Quuxplusone / LLVMBugzillaTest

0 stars 0 forks source link

clang does not set DAZ flag in -ffast-math mode #13777

Open Quuxplusone opened 12 years ago

Quuxplusone commented 12 years ago
Bugzilla Link PR14024
Status NEW
Importance P enhancement
Reported by Tobias Grosser (tobias@grosser.es)
Reported on 2012-10-04 13:16:28 -0700
Last modified on 2020-08-27 07:22:49 -0700
Version trunk
Hardware PC Linux
CC andrew.kaylor@intel.com, benny.kra@gmail.com, cameron.mcinally@nyu.edu, evandro.menezes@sifive.com, gonzalo.gadeschi@gmail.com, jonathan.sauer@gmx.de, llvm-bugs@lists.llvm.org, Matthew.Arsenault@amd.com, pawel@32bitmicro.com
Fixed by commit(s)
Attachments jacobi_1d.DenormalsAreZero.c (709 bytes, text/x-csrc)
Blocks
Blocked by
See also PR34994
Created attachment 9307
Test case

$gcc jacobi_1d.DenormalsAreZero.c -O3
$time ./a.out
real    0m20.164s

$gcc jacobi_1d.DenormalsAreZero.c -O3 -ffast-math
$time ./a.out
real    0m0.357s

$clang jacobi_1d.DenormalsAreZero.c -O3
$time ./a.out
real    0m36.660s

$clang jacobi_1d.DenormalsAreZero.c -O3 -ffast-math
$time ./a.out
real    0m36.431s

As can be seen the gcc produced binary is a lot faster than clang in -ffast-
mode (besides being a little bit faster in general). This is not caused by
better optimizations, but because gcc links in a small function into the
resulting binary, which sets the DAZ register.

From [1]:

"DAZ tells the CPU to force all Denormals to zero. A Denormal is a number that
is so small that FPU can't renormalize it due to limited exponent ranges.
They're just like normal numbers, but they take considerably longer to process.
Note that not all processors support DAZ."
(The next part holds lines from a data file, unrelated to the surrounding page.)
(* ===== verification/CFormat.v ===== *)
(** * Formatted strings (the conversions of printf and sscanf the program uses)

    Digits in a base, [%d], [%u] and [%0wX] as they are printed, [strtok_r], and
    the directives of [sscanf].  What is printed is read back. *)

From S2P Require Import Prelude CString.

Module CFormat.

(** ** Digits *)

Fixpoint to_base (b : Z) (fuel : nat) (n : Z) : list Z :=
  match fuel with
  | O => []
  | S fuel => if n <? b then [n] else to_base b fuel (n / b) ++ [n mod b]
  end.
Definition of_base (b : Z) (ds : list Z) (acc : Z) : Z := fold_left (fun a d => a * b + d) ds acc.

Lemma to_base_nil b fuel n : fuel <> O -> to_base b fuel n <> [].
Proof. destruct fuel as [|fuel]; [done|]. cbn. case_match; [done|]. intros _ E. by apply app_eq_nil in E as [_ ?]. Qed.
Lemma length_to_base b fuel n : (length (to_base b fuel n) <= fuel)%nat.
Proof.
  revert n. induction fuel as [|fuel IH]; intros n; [done|]. cbn. case_match; cbn; [lia|].
  rewrite length_app. cbn. specialize (IH (n / b)). lia.
Qed.
Lemma to_base_digits b fuel n : 1 < b -> 0 <= n -> Forall (fun d => 0 <= d < b) (to_base b fuel n).
Proof.
  intros Hb. revert n. induction fuel as [|fuel IH]; intros n Hn; [constructor|]. cbn.
  destruct (Z.ltb_spec n b); [by constructor; [lia|constructor]|].
  apply Forall_app. split; [apply IH, Z.div_pos; lia|]. constructor; [|constructor]. apply Z.mod_pos_bound. lia.
Qed.
Lemma of_to_base b fuel n :
  1 < b -> 0 <= n < b ^ Z.of_nat fuel -> of_base b (to_base b fuel n) 0 = n.
Proof.
  intros Hb. revert n. induction fuel as [|fuel IH]; intros n Hn; [cbn in *; lia|]. cbn [to_base].
  destruct (Z.ltb_spec n b); [cbn; lia|]. unfold of_base. rewrite fold_left_app. fold (of_base b (to_base b fuel (n / b)) 0).
  rewrite IH; [|rewrite Nat2Z.inj_succ, Z.pow_succ_r in Hn by lia; split; [apply Z.div_pos; lia|apply Z.div_lt_upper_bound; lia]].
  cbn. pose proof (Z.div_mod n b). lia.
Qed.

(** ** printf *)

Definition dec_char (d : Z) : Z := 48 + d.
Definition hex_char (d : Z) : Z := if d <? 10 then 48 + d else 55 + d.
(** [%u] and, for an [int], [%d]. *)
Definition printf_u (n : Z) : cstr := dec_char <$> to_base 10 10 n.
Definition printf_d (n : Z) : cstr := if n <? 0 then 45 :: printf_u (- n) else printf_u n.
(** [%0wX] of 32 bits. *)
Definition printf_X (w : nat) (n : Z) : cstr :=
  let s := hex_char <$> to_base 16 8 n in replicate (w - length s) 48 ++ s.
Definition printf_bytes (n : nat) (s : cstr) : cstr := take (n - 1) s.

(** ** strtok_r *)

(** The tokens between the characters [c]. *)
Fixpoint tokens (c : Z) (s : cstr) : list cstr :=
  match s with
  | [] => []
  | d :: s => if d =? c then tokens c s else
      match s with
      | [] => [[d]]
      | e :: _ => if e =? c then [d] :: tokens c s else
          match tokens c s with t :: ts => (d :: t) :: ts | [] => [[d]] end
      end
  end.

(** ** sscanf *)

Inductive directive :=
  | DSpace
  | DChar (c : Z)
  | DInt (assign : bool)
  | DHex (assign : bool)
  | DStr (width : nat).
Inductive scanned := VInt (z : Z) | VStr (s : cstr).

Definition hex_val (c : Z) : option Z :=
  if isdigit c then Some (c - 48)
  else if (65 <=? c) && (c <=? 70) then Some (c - 55)
  else if (97 <=? c) && (c <=? 102) then Some (c - 87)
  else None.

(** The number the digits make, and what follows them; [None] without a digit. *)
Fixpoint scan_digits (val : Z -> option Z) (b : Z) (s : cstr) (acc : Z) : Z * cstr :=
  match s with
  | c :: s' => match val c with Some d => scan_digits val b s' (acc * b + d) | None => (acc, s) end
  | [] => (acc, [])
  end.
Definition dec_val (c : Z) : option Z := if isdigit c then Some (c - 48) else None.
Definition scan_nat (val : Z -> option Z) (b : Z) (s : cstr) : option (Z * cstr) :=
  match s with
  | c :: _ => _ ← val c; Some (scan_digits val b s 0)
  | [] => None
  end.
Definition scan_sign (s : cstr) : bool * cstr :=
  match s with 45 :: s => (true, s) | 43 :: s => (false, s) | _ => (false, s) end.
(** The prefix [0x] of a hexadecimal number. *)
Definition scan_0x (s : cstr) : cstr :=
  match s with
  | 48 :: x :: c :: s' => if ((x =? 120) || (x =? 88)) && (if hex_val c then true else false) then c :: s' else s
  | _ => s
  end.
Definition scan_int (hex : bool) (s : cstr) : option (Z * cstr) :=
  let '(neg, s) := scan_sign (skip_spaces s) in
  r ← (if hex then scan_nat hex_val 16 (scan_0x s) else scan_nat dec_val 10 s);
  Some (if neg then - fst r else fst r, snd r).

Fixpoint scan_str (w : nat) (s : cstr) : cstr * cstr :=
  match w, s with
  | S w, c :: s' => if isspace c then ([], s) else let (t, r) := scan_str w s' in (c :: t, r)
  | _, _ => ([], s)
  end.

(** Whether the value of an assigned conversion fits its variable. *)
Definition scan_fits (hex : bool) (z : Z) : bool :=
  if hex then (0 <=? z) && (z <? 2 ^ 32) else (- 2 ^ 31 <=? z) && (z <? 2 ^ 31).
The test case happens to calculate a lot of these close-to-zero values. Hence,
setting the register has a big impact.

[1] http://softpixel.com/~cwright/programming/simd/sse.php
Quuxplusone commented 12 years ago

Attached jacobi_1d.DenormalsAreZero.c (709 bytes, text/x-csrc): Test case

Quuxplusone commented 12 years ago

This is a neat trick. GCC links in crtfastmath.o (part of libgcc) which sets the necessary bits. We should do the same in the clang driver and provide crtfastmath.o with compiler-rt.
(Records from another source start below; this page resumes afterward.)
(** the trailer's checksum detects every corruption confined to four
    consecutive bytes, in particular every single-byte error. *)
Theorem crc32_detects_burst pre m m' post crc :
  bytes_ok (pre ++ m ++ post) -> bytes_ok m' ->
  length m = length m' -> (length m <= 4)%nat -> m <> m' ->
  crc32 (pre ++ m ++ post) crc <> crc32 (pre ++ m' ++ post) crc.
Proof.
  intros Hok Hm' Hl Hs Hne H. apply Hne. unfold bytes_ok in Hok.
  rewrite !Forall_app in Hok. destruct Hok as (Hpre & Hm & Hpost).
  assert (bytes_ok (pre ++ m ++ post)) by (by unfold bytes_ok; rewrite !Forall_app).
  assert (bytes_ok (pre ++ m' ++ post)) by (by unfold bytes_ok; rewrite !Forall_app).
  unfold crc32 in H. rewrite !crc32_loop_ref in H by (auto with cint lia).
  apply (f_equal (ulnot 32)) in H.
  assert (Hf : forall d, bytes_ok d -> u_ok 32 (fold_left crc_ref_byte d (ulnot 32 crc)))
    by (intros; apply fold_ref_ok; auto with cint lia).
  rewrite !ulnot_involutive, !fold_left_app in H by (auto with lia).
  apply fold_ref_inj in H; [|done|apply fold_ref_ok; auto..].
  apply crc_ref_bytes_inj in H; auto.
  apply (f_equal (fun z => fold_left crc_ref_byte pre (ulnot 32 crc) .^ z)) in H.
  rewrite <-!Z.lxor_assoc, !Z.lxor_nilpotent, !Z.lxor_0_l in H.
  rewrite <-(le_bytes_le_val m), <-(le_bytes_le_val m') by done.
  by rewrite H, Hl.
Qed.

Lemma crc32_detects_burst_witness :
  crc32 ([1; 2] ++ [3; 4; 5; 6] ++ [7]) 0 <> crc32 ([1; 2] ++ [3; 9; 5; 6] ++ [7]) 0.
Proof.
  apply (crc32_detects_burst [1; 2] [3; 4; 5; 6] [3; 9; 5; 6] [7] 0);
    [apply (bool_decide_unpack _); vm_compute; exact I..|done|simpl; lia|done].
Defined.

End Crc32.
Quuxplusone commented 12 years ago

r165240 makes clang link crtfastmath.o if it's available (only on linux for now).

Quuxplusone commented 9 years ago

The pmmintrin.h header for SSE3 (included in clang) has the macro _MM_SET_DENORMALS_ZERO_MODE that sets DAZ. It doesn't require any SSE3-functionality to do so, only _mm_getcsr and _mm_setcsr, which are part of basic SSE. This might be an alternative when crtfastmath is not available (e.g. on Mac OS X).

Quuxplusone commented 4 years ago

Should FTZ also be set, e.g., -fno-signed-zero is enabled (e.g. via -ffast-math) ?
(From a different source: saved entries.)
Lemma zdtun_parse_pkt_run t :
  u_ok 16 len -> frag_table_ok t ->
  exists r t', zdtun_parse_pkt buf len t = Some (r, t') /\ frag_table_ok t' /\
    match r with inl e => e < 0 | inr p => pkt_wf p len /\ pkt_mem p = buf end.
Proof.
  intros H16 Ht. unfold zdtun_parse_pkt.
  destruct parse_l3_safe as ([e|[ver l3]] & -> & Hr); mstep; [by eexists _, _|].
  set (fragment := has_flag (l3_flags l3) ZDTUN_PKT_IS_FRAGMENT).
  set (first := has_flag (l3_flags l3) ZDTUN_PKT_IS_FIRST_FRAGMENT).
  assert (exists r t', (if fragment && negb first
        then (l4 ← parse_fragment buf; mret (inr l4))
        else liftO (parse_l4 buf l3)) t = Some (r, t') /\ frag_table_ok t' /\
      match r with
      | inl e => e < 0
      | inr l4 => l4_wf l3 l4 /\ (fragment && negb first = false ->
          (l3_proto l3 = IPPROTO_TCP -> l3_hdr_len l3 + TCP_HEADER_LEN <= l3_len l3) /\
          (l3_proto l3 = IPPROTO_ICMP -> l4_len l4 = ICMP_HEADER_LEN))
      end) as (r4 & t' & E4 & Ht' & H4).
  { destruct (fragment && negb first).
    - destruct (parse_fragment_safe t ver l3) as (l4 & t' & E & ? & ?); [done..|].
      eexists (inr l4), t'. by rewrite (bind_run _ _ _ _ _ E).
    - destruct (parse_l4_safe ver l3 Hr) as (r & -> & Hr4). exists r, t.
      split; [done|]. split; [done|]. destruct r; [done|]. naive_solver. }
  rewrite (bind_run _ _ _ _ _ E4).
  destruct r4 as [e|l4]; [by eexists _, _|].
  destruct H4 as [(Hs & Hd & Hl & Hle) Htcp]. destruct Hr as (H20 & Hh & Hl3 & Hsrc & Hdst & Hv & Hpr).
  assert (Hw : forall t'', frag_table_ok t'' -> exists r t0,
    Some (@inr Z _ {| pkt_tuple := Tuple (l3_src l3) (l3_dst l3) (l4_sport l4) (l4_dport l4) ver (l3_proto l3);
      pkt_flags := l3_flags l3; pkt_len := l3_len l3; pkt_ip_hdr_len := l3_hdr_len l3;
      pkt_l4_hdr_len := l4_len l4; pkt_l7_len := u16 (l3_len l3 - l3_hdr_len l3 - l4_len l4);
      pkt_mem := buf; pkt_l7 := l3_hdr_len l3 + l4_len l4 |}, t'') = Some (r, t0) /\
    frag_table_ok t0 /\ match r with inl e => e < 0 | inr p => pkt_wf p len /\ pkt_mem p = buf end).
  { intros t'' Ht''. eexists _, _. split; [done|]. split; [done|].
    rewrite uwrap_id by (unfold u_ok in *; lia).
    assert (forall fl, negb (l3_flags l3 .& ZDTUN_PKT_IS_FRAGMENT =? 0) = false ->
      fragment && fl = false) as Hnf by (intros fl Hf; unfold fragment, has_flag; by rewrite Hf).
    split; [|done]. split; cbn; auto with lia; intros Hp Hf; by apply (Htcp (Hnf _ Hf)). }
  destruct first.
  - rewrite bind_assoc. rd_step. apply Hw. by apply map_Forall_insert_2.
  - by apply Hw.
Qed.
End safety.

(** C27: The parser never reads outside the packet it is given, keeps the table of
    fragment ports well-formed and returns either an error code or a packet
    whose three layers are consecutive and fill exactly [pkt_len] bytes of
    the input. *)
Theorem zdtun_parse_pkt_safe buf len t :
  bytes_ok buf -> len <= Z.of_nat (length buf) -> u_ok 16 len -> frag_table_ok t ->
  exists r t', zdtun_parse_pkt buf len t = Some (r, t') /\ frag_table_ok t' /\
    match r with inl e => e < 0 | inr p => pkt_wf p len /\ pkt_mem p = buf end.
Proof.
  intros Hb Hl H16 Ht. apply zdtun_parse_pkt_run; try done. unfold u_ok in H16. lia.
Qed.

(** A UDP packet of 30 bytes, its length field says 40: the two bytes of data
    that are really there. *)
Definition pkt_ex : list Z :=
  [0x45; 0; 0; 40; 0; 1; 0; 0; 64; 17; 0; 0; 10; 0; 0; 1; 8; 8; 8; 8;
   0x9c; 0x40; 0; 53; 0; 20; 0; 0; 1; 2].

Lemma zdtun_parse_pkt_safe_witness :
  (exists r t', zdtun_parse_pkt pkt_ex 30 ∅ = Some (r, t') /\ frag_table_ok t' /\
    match r with inl e => e < 0 | inr p => pkt_wf p 30 /\ pkt_mem p = pkt_ex end) /\
  (pkt_l7_len <$> (match zdtun_parse_pkt pkt_ex 30 ∅ with Some (inr p, _) => Some p | _ => None end))
  = Some 2.
Proof.
  split; [|reflexivity].
  apply (zdtun_parse_pkt_safe pkt_ex 30 ∅);
    [apply (bool_decide_eq_true_1 _); reflexivity|by vm_compute|by vm_compute|apply map_Forall_empty].
Defined.

End ZdtunPkt.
Quuxplusone commented 4 years ago

Depends on the target, but crtfastmath.o should set both DAZ and FTZ. E.g. x86-64.

NoSignedZeros is orthogonal to DAZ and FTZ. Except maybe for AMDGPU (I think, not sure) and other targets that have special flushing modes.

Also, Andy Kaylor just suggested an LLVM specific way to set these flags at runtime through compiler_rt.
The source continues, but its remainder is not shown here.